Il 28 dicembre 2025 il presidente ANPC di Reggio, Gabriele Torricelli, ha parlato in rappresentanza delle organizzazioni partigiane nella commemorazione della uccisione dei 7 Fratelli Cervi e Quarto Camurri. Queste le sue parole: “Grazie, un saluto al Sindaco Massari, al Sindaco Olmi, al Presidente Errani, alle autorità civili e militari e alla Sindaca Silvia Salis il cui intervento a S. Anna di Stazzema l’estate scorsa ci ha veramente colpiti, ha colpito tutta l’Italia. È per me un grandissimo onore essere qui in questa sala così importante per la nostra storia e intervenire a nome non solo dell’ANPC, ma anche dell’ALPI e dell’ANPI, nel giorno in cui ricordiamo il martirio dei sette fratelli Cervi e di Quarto Camurri, il primo anno senza Ermete Fiaccadori, che vorrei ricordare con affetto.

La storia dei fratelli Cervi in particolare, è una storia profondamente reggiana, se vogliamo, ma allo stesso tempo, universale; è una delle storie fondative dell’impegno sociale e politico di tante generazioni successive. Ricordo molto bene la prima volta che andai al Museo Cervi: ero adolescente e, ancora di più che gli oggetti esposti, ricordo il fascino della storia che quei luoghi raccontano. La storia di una famiglia reggiana, una famiglia cattolica e comunista, che, sin dal manifestarsi del regime fascista si impegnò senza tentennamenti dall’altra parte. Una famiglia contadina che grazie al vitalismo dei suoi sette ragazzi allargò ben presto lo sguardo al mondo, e ad un modo nuovo di essere coltivatori. Sappiamo dei viaggi di Antenore Cervi negli allevamenti in giro per l’Italia, per apprendere e poi portare a casa le tecniche migliori scoperte altrove. Una famiglia che, infatti, in poco tempo, è diventata un punto di riferimento per l’intera comunità della zona. Una storia che poi, quasi naturalmente, come conseguenza di quello che ho detto fin qui, diventa una storia di Resistenza, quando la dittatura fascista si fa così violenta e antidemocratica da non lasciare spazio ad altre scelte. Chi aveva a cuore il futuro della società, chi aveva a cuore il destino di una comunità fatta di esseri uguali, chi pensava che tra i diritti fondamentali delle persone quello alla libertà fosse non solo il più importante ma quello naturale e fondativo di tutti gli altri, non poteva fare altra scelta se non quella di mettersi in gioco, mettersi in campo e combattere contro un nemico che aveva già ampiamente rivelato la sua essenza fondamentalmente inumana. In questi giorni mi sono spesso interrogato su cosa possa insegnarci oggi, in un mondo così diverso da quello dei primi anni Quaranta del Novecento, la storia dei Fratelli Cervi. E credo che l’insegnamento più importante sia proprio l’importanza dell’impegno: il contrario dell’indifferenza, del fatalismo e dell’abitudine al Male.
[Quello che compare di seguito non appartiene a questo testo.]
(** One access of the loop of a wait call. [ok] is the answer of the heap where one is asked
    for. *)
Definition ask_step (t : Tid) (ok : bool) (s : Sched) : Sched :=
  let th := threads s t in
  match pc th with
  | AskKilled w => if killed s (process th) then goto t Out s else goto t (AskHeld w) s
  | AskHeld w =>
      if truth s (Unheld (process th) (process_koid th)) then goto t (AskReady w None) s
      else if ok then enter t (held_request th) (Some w) s else goto t (AskKilled w) s
  | AskReady w None =>
      match look (watch w) s with None => s | Some (conds, s) => goto t (AskReady w (Some conds)) s end
  | AskReady w (Some []) =>
      let s := look_away (watch w) s in
      if negb (limit w =? 0) && (limit w <=? now s) then goto t Out s
      else if ok then enter t w (Some w) s else goto t (AskKilled w) s
  | AskReady w (Some (cond :: todo)) =>
      if truth s cond then goto t Out (look_away (watch w) s) else goto t (AskReady w (Some todo)) s
  | _ => s
  end.

(** A park whose registration was refused: the entries are taken back, and the park is
    reclaimed, or completed where a wake has claimed the thread. *)
Definition refuse_step (t : Tid) (s : Sched) : Sched :=
  let th := threads s t in
  match pc th with
  | TakingBack w outer registered done =>
      match take registered (koids w) !! done with
      | None => goto t (Refused w outer) s
      | Some koid => goto t (TakingBack w outer registered (S done)) (set_registry (retain_bucket koid t (registry s)) s)
      end
  | Refused w outer =>
      if bool_decide (state th = Blocked) then set_thread t (with_pc (back outer) (with_state Running th)) s
      else if flagged w then goto t (back outer) s
      else goto t (Arming w outer) s
  | _ => s
  end.

(** The entries a park left behind. *)
Definition clean_step (t : Tid) (s : Sched) : Sched :=
  match pc (threads s t) with
  | Cleaning w outer done =>
      match koids w !! done with
      | Some koid => goto t (Cleaning w outer (S done)) (set_registry (retain_bucket koid t (registry s)) s)
      | None =>
          goto t (back outer) (if deadline w =? NO_DEADLINE then s else set_timed (retain_timed t (timed s)) s)
      end
  | _ => s
  end.

(** One access of the thread [t] that runs on core [c]. *)
Definition wait_step (c : nat) (t : Tid) (ok : bool) (s : Sched) : Sched :=
  let th := threads s t in
  match pc th with
  | Out | Switching _ _ _ => s
  | AskKilled _ | AskHeld _ | AskReady _ _ => ask_step t ok s
  | Registering w outer done =>
      match koids w !! done with
      | None => goto t (Arming w outer) s
      | Some koid =>
          if ok then goto t (Registering w outer (S done)) (set_registry (registry s ++ [mkBucketWaiter t koid]) s)
          else goto t (if flagged w then Refused w outer else TakingBack w outer done 0) s
      end
  | TakingBack _ _ _ _ | Refused _ _ => refuse_step t s
  | Arming w outer =>
      let s := if negb (deadline w =? NO_DEADLINE) && ok then set_timed (timed s ++ [mkTimedWaiter t (deadline w) (periodic w)]) s else s in
      goto t (Checking w outer None []) s
  | Checking w outer None seen =>
      match look (watch w) s with None => s | Some (conds, s) => goto t (Checking w outer (Some conds) seen) s end
  | Checking w outer (Some []) seen => goto t (Leaving w outer seen) (look_away (watch w) s)
  | Checking w outer (Some (cond :: todo)) seen =>
      if truth s cond then goto t (Found w outer) (look_away (watch w) s)
      else goto t (Checking w outer (Some todo) (cond :: seen)) s
  | Found w outer =>
      if bool_decide (state th = Blocked) then set_thread t (with_pc (Cleaning w outer 0) (with_state Running th)) s
      else goto t (Leaving w outer []) s
  | Leaving w outer seen => reschedule_block c (goto t (Switching w outer seen) s)
  | Parked w outer seen => goto t (Cleaning w outer 0) s
  | Cleaning _ _ _ => clean_step t s
  end.

(** The first store of [switch_context]: the stack pointer of a thread that blocked. *)
Definition save (t : Tid) (s : Sched) : Sched :=
  match pc (threads s t) with
  | Switching w outer seen => set_thread t (with_sp true (with_pc (Parked w outer seen) (threads s t))) s
  | _ => s
  end.

(** A thread that is in no park may be preempted, may yield and may exit. *)
Definition preemptible (p : Pc) : bool := match p with Out => true | _ => false end.

(** [reschedule(Requeue)]; [idle] is a core whose thread must make way for its idle context. *)
Definition yield (c : nat) (idle : bool) (s : Sched) : Sched :=
  let core := cores s c in
  match current core with
  | None => s
  | Some t =>
      if negb (preemptible (pc (threads s t))) then s
      else if idle then set_core c (mkCore (queue core ++ [t]) None None) (set_thread t (with_sp true (with_state Ready (threads s t))) s)
      else
        match queue core with
        | [] => set_core c (mkCore [] (Some t) None) (set_thread t (with_state Running (threads s t)) s)
        | next :: q =>
            let s := set_thread t (with_sp true (with_state Ready (threads s t))) s in
            set_core c (mkCore (q ++ [t]) (Some next) None) (set_thread next (with_state Running (threads s next)) s)
        end
  end.

(** [reschedule(Retire)]. *)
Definition retire (c : nat) (s : Sched) : Sched :=
  let core := cores s c in
  match current core with
  | None => s
  | Some t =>
      if negb (preemptible (pc (threads s t))) then s
      else
        let s := set_thread t (with_sp true (with_state Exited (threads s t))) s in
        match queue core with
        | [] => set_core c (mkCore [] None (Some t)) s
        | next :: q => set_core c (mkCore q (Some next) (Some t)) (set_thread next (with_state Running (threads s next)) s)
        end
  end.

(** [reschedule] from the idle context. *)
Definition pick (c : nat) (s : Sched) : Sched :=
  match current (cores s c) with None => reschedule_block c s | Some _ => s end.

(** [thread_start_with_placement]. *)
Definition start (t : Tid) (place : option nat) (c : nat) (s : Sched) : Sched :=
  if started (threads s t) then s else enqueue_on c t (set_thread t (with_start place (threads s t)) s).

(** ** Wait sets *)

(** [WaitSet::add] up to the push, which keeps the membership lock. *)
Definition add (j : nat) (set member : Z) (is_set reserved charged : bool) (s : Sched) : Sched :=
  match adders s j with
  | AtRest =>
      if is_set || locked s set then s
      else if bool_decide (member ∈ members s set) then s
      else if (MAX_WAIT_SET_MEMBERS <=? length (members s set))%nat || negb reserved || negb charged then s
      else
        set_adder j (Pushed set member)
          (set_lock set true (set_account (<[set := account s set + 1]> (account s)) (set_members (<[set := members s set ++ [member]]> (members s)) s)))
  | _ => s
  end.

Definition settle_observer (set member : Z) (o : SetObserver) : SetObserver :=
  if bool_decide (member_koid o = member /\ set_koid o = set) then mkSetObserver member set true else o.

(** [register_set_observer], the rollback of a refusal, and the increment of the count. *)
Definition add_step (j : nat) (ok : bool) (s : Sched) : Sched :=
  match adders s j with
  | AtRest => s
  | Pushed set member =>
      if (MAX_SETS_PER_OBJECT <=? length (sets_of member (observers s)))%nat || negb ok then
        set_adder j AtRest
          (set_lock set false (set_account (<[set := account s set - 1]> (account s)) (set_members (<[set := removelast (members s set)]> (members s)) s)))
      else set_adder j (Observed set member) (set_observers (observers s ++ [mkSetObserver member set false]) s)
  | Observed set member =>
      set_adder j AtRest
        (set_lock set false (set_observer_count (observer_count s + 1) (set_observers (settle_observer set member <$> observers s) s)))
  end.

Definition unregister (set member : Z) (s : Sched) : Sched :=
  let kept := filter (fun o => ~ (member_koid o = member /\ set_koid o = set)) (observers s) in
  set_observer_count (observer_count s - (Z.of_nat (length (observers s)) - Z.of_nat (length kept))) (set_observers kept s).

(** What a thread waiting on [set] saw of [member] no longer counts. *)
Definition forget (set member : Z) (th : Thread) : Thread :=
  let forgotten := filter (fun cond => cond <> ReadyObject member) in
  match pc th with
  | Leaving w outer seen => if bool_decide (watch w = Members set) then with_pc (Leaving w outer (forgotten seen)) th else th
  | Switching w outer seen => if bool_decide (watch w = Members set) then with_pc (Switching w outer (forgotten seen)) th else th
  | Parked w outer seen => if bool_decide (watch w = Members set) then with_pc (Parked w outer (forgotten seen)) th else th
  | _ => th
  end.

(** [WaitSet::remove]. *)
Definition remove (set member : Z) (s : Sched) : Sched :=
  if locked s set || negb (bool_decide (member ∈ members s set)) then s
  else
    let kept := filter (fun m => m <> member) (members s set) in
    let removed := Z.of_nat (length (members s set)) - Z.of_nat (length kept) in
    let s := unregister set member (set_members (<[set := kept]> (members s)) s) in
    set_threads (fun t => forget set member (threads s t)) (set_account (<[set := account s set - removed]> (account s)) s).

(** ** Interleaving *)

Inductive Action :=
| Call (c : nat) (w : Request)                     (** the running thread enters a wait call *)
| Park (c : nat) (w : Request)                     (** ... or parks outside one *)
| Step (c : nat) (ok : bool)                       (** the running thread makes its next access *)
| Save (t : Tid)
| Yield (c : nat) (idle : bool)
| Exit (c : nat)
| Pick (c : nat)
| Start (t : Tid) (place : option nat) (c : nat)
| Signal (i : nat) (cond : Cond)                   (** a condition becomes true, and a wake follows *)
| Withdraw (cond : Cond)                           (** a condition becomes false *)
| WakeObject (i : nat) (koid : Z)                  (** a wake on its own *)
| Rouse (i : nat) (l : list Tid)                   (** threads are woken by name *)
| Kill (i p : nat) (koid : Z) (l : list Tid)       (** [terminate], and its threads are woken *)
| Expire (i : nat)                                 (** [check_deadlines] *)
| Wake (i c : nat)                                 (** a wake makes its next access *)
| Tick
| Add (j : nat) (set member : Z) (is_set reserved charged : bool)
| AddStep (j : nat) (ok : bool)
| Remove (set member : Z).

(** The closure a caller passes looks only at what its koids wake it for. *)
Definition request_ok (w : Request) : bool :=
  match watch w with
  | Never => true
  | Any conds => forallb (fun cond => bool_decide (koid_of cond ∈ koids w)) conds
  | Members set => bool_decide (koids w = [set])
  end && (negb (flagged w) || (length (koids w) =? 1)%nat).

(** A wake begins where none is running. *)
Definition begin_wake (i : nat) (w : Waker) (s : Sched) : Sched := match wakers s i with Rested => set_waker i w s | _ => s end.

Definition sched_step (a : Action) (s : Sched) : Sched :=
  match a with
  | Call c w =>
      match current (cores s c) with
      | Some t => if preemptible (pc (threads s t)) && request_ok w then goto t (AskKilled w) s else s
      | None => s
      end
  | Park c w =>
      match current (cores s c) with
      | Some t => if preemptible (pc (threads s t)) && request_ok w then enter t w None s else s
      | None => s
      end
  | Step c ok => match current (cores s c) with Some t => wait_step c t ok s | None => s end
  | Save t => save t s
  | Yield c idle => yield c idle s
  | Exit c => retire c s
  | Pick c => pick c s
  | Start t place c => start t place c s
  | Signal i cond =>
      match wakers s i with Rested => set_waker i (Waking (koid_of cond) []) (set_truth (<[cond := true]> (truth s)) s) | _ => s end
  | Withdraw cond => set_truth (<[cond := false]> (truth s)) s
  | WakeObject i koid => begin_wake i (Waking koid []) s
  | Rouse i l => begin_wake i (Rousing l) s
  | Kill i p koid l =>
      match wakers s i with Rested => set_waker i (Waking koid l) (set_killed (<[p := true]> (killed s)) s) | _ => s end
  | Expire i => begin_wake i (Expiring (now s)) s
  | Wake i c => wake_step i c s
  | Tick => set_now (now s + 1) s
  | Add j set member is_set reserved charged => add j set member is_set reserved charged s
  | AddStep j ok => add_step j ok s
  | Remove set member => remove set member s
  end.

Definition run (l : list Action) (s : Sched) : Sched := fold_left (fun s a => sched_step a s) l s.

(** No thread has been started, nothing is registered and every condition is false but
    that a process is not held. *)
Definition boot (process_of : Tid -> nat) (koid_of_process : nat -> Z) : Sched :=
  mkSched (fun t => mkThread Ready true false None (process_of t) (koid_of_process (process_of t)) Out) (fun _ => mkCore [] None None)
    (fun _ => Rested) (fun _ => AtRest) [] [] [] 0 (fun _ => []) (fun _ => 0) (fun _ => false)
    (fun cond => match cond with Unheld _ _ => true | _ => false end) (fun _ => false) 0.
L’impegno che ha permesso loro di portare avanti un’azienda agricola all’avanguardia sotto molti punti di vista; l’impegno che poi li ha portati, come detto, a non voltarsi dall’altra parte. Perché questo avevano imparato in famiglia da due genitori straordinari e dagli studi da autodidatti, affamati di conoscenza, un ossigeno che aveva loro allargato e aperto la mente. E visto che una delle domande che mi pongo spesso riguarda il ruolo delle associazioni partigiane, come quelle che oggi ho l’onore di rappresentare, a più di ottant’anni dalla Resistenza, penso che questa possa essere una risposta, forse la più importante: noi dobbiamo essere portatori di impegno civile, culturale e, dunque, politico. Dobbiamo lavorare in un tempo in cui alle elezioni, come sappiamo, partecipa una minoranza della popolazione, in cui per molte persone è sempre più difficile anche solo decidere di uscire di casa per partecipare a una riunione, a un incontro pubblico, o anche soltanto all’organizzazione di qualcosa per la propria comunità. Ecco, in questo tempo di disillusione e di apatia, noi dobbiamo impegnarci ogni giorno, perché si scopra e si riscopra l’impegno civile, l’impegno per la partecipazione alla vita pubblica, in modi anche diversi dal passato, perché il passato è passato, appunto, e stiamo vivendo un cambio d’epoca – come diceva Papa Francesco – in cui spesso noi per primi, e a volte anche la politica, facciamo fatica ad orientarci.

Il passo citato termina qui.